- _Task material_
Lemma line_scan (lo hi : Z) (p : Z -> Pixel.t) (color : Pixel.t) :
  (anyInRange lo hi (fun j => Pixel.eqb (p j) color) = true
   /\ exists j, lo <= j < hi /\ p j = color)
  \/ (anyInRange lo hi (fun j => Pixel.eqb (p j) color) = false
      /\ forall j, lo <= j < hi -> p j <> color).
Proof.
  destruct (anyInRange lo hi (fun j => Pixel.eqb (p j) color)) eqn:E.
  - left. split; [reflexivity |].
    apply anyInRange_true in E as (j & Hj & Hp). exists j.
    split; [exact Hj | apply pixel_eqb_true; exact Hp].
  - right. split; [reflexivity |]. intros j Hj Hp.
    pose proof (anyInRange_false _ _ _ E j Hj) as Hf. cbv beta in Hf.
    apply pixel_eqb_true in Hp. congruence.
Qed.

Section SideFacts.

Variables width height : Z.
Variable frame : GameFrame.
Variable color : Pixel.t.

Lemma growLeft_spec (r : Rect.t) :
  let c := Z.max 0 (Int.sub (Rect.x0 r) 1) in
  (growLeft frame color r = Rect.set_x0 r c
   /\ exists y, Rect.y0 r <= y < Rect.y1 r /\ frame c y = color)
  \/ (growLeft frame color r = r
      /\ forall y, Rect.y0 r <= y < Rect.y1 r -> frame c y <> color).
Proof.
  cbv zeta. unfold growLeft, leftContainsColor. cbv zeta.
  destruct r as [a b c d]. cbn [Rect.x0 Rect.y0 Rect.x1 Rect.y1 Rect.set_x0].
  destruct (line_scan b d (fun y => frame (Z.max 0 (Int.sub a 1)) y) color)
    as [[E H] | [E H]]; rewrite E; [left | right]; split; auto.
Qed.

Lemma growTop_spec (r : Rect.t) :
  let c := Z.max 0 (Int.sub (Rect.y0 r) 1) in
  (growTop frame color r = Rect.set_y0 r c
   /\ exists x, Rect.x0 r <= x < Rect.x1 r /\ frame x c = color)
  \/ (growTop frame color r = r
      /\ forall x, Rect.x0 r <= x < Rect.x1 r -> frame x c <> color).
Proof.
  cbv zeta. unfold growTop, topContainsColor. cbv zeta.
  destruct r as [a b c d]. cbn [Rect.x0 Rect.y0 Rect.x1 Rect.y1 Rect.set_y0].
  destruct (line_scan a c (fun x => frame x (Z.max 0 (Int.sub b 1))) color)
    as [[E H] | [E H]]; rewrite E; [left | right]; split; auto.
Qed.

Lemma growRight_spec (r : Rect.t) :
  let c := Z.min (Int.sub width 1) (Int.add (Rect.x1 r) 1) in
  (growRight width frame color r = Rect.set_x1 r c
   /\ exists y, Rect.y0 r <= y < Rect.y1 r /\ frame c y = color)
  \/ (growRight width frame color r = r
      /\ forall y, Rect.y0 r <= y < Rect.y1 r -> frame c y <> color).
Proof.
  cbv zeta. unfold growRight, rightContainsColor. cbv zeta.
  destruct r as [a b c d]. cbn [Rect.x0 Rect.y0 Rect.x1 Rect.y1 Rect.set_x1].
  destruct (line_scan b d
              (fun y => frame (Z.min (Int.sub width 1) (Int.add c 1)) y) color)
    as [[E H] | [E H]]; rewrite E; [left | right]; split; auto.
Qed.

Lemma growBottom_spec (r : Rect.t) :
  let c := Z.min (Int.sub height 1) (Int.add (Rect.y1 r) 1) in
  (growBottom height frame color r = Rect.set_y1 r c
   /\ exists x, Rect.x0 r <= x < Rect.x1 r /\ frame x c = color)
  \/ (growBottom height frame color r = r
      /\ forall x, Rect.x0 r <= x < Rect.x1 r -> frame x c <> color).
Proof.
  cbv zeta. unfold growBottom, bottomContainsColor. cbv zeta.
  destruct r as [a b c d]. cbn [Rect.x0 Rect.y0 Rect.x1 Rect.y1 Rect.set_y1].
  destruct (line_scan a c
              (fun x => frame x (Z.min (Int.sub height 1) (Int.add d 1))) color)
    as [[E H] | [E H]]; rewrite E; [left | right]; split; auto.
Qed.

- _Task description_
Your task is to copy each line of the data above that holds "width".

- _Response_
Variables width height : Z.
  let c := Z.min (Int.sub width 1) (Int.add (Rect.x1 r) 1) in
  (growRight width frame color r = Rect.set_x1 r c
  \/ (growRight width frame color r = r
              (fun y => frame (Z.min (Int.sub width 1) (Int.add c 1)) y) color)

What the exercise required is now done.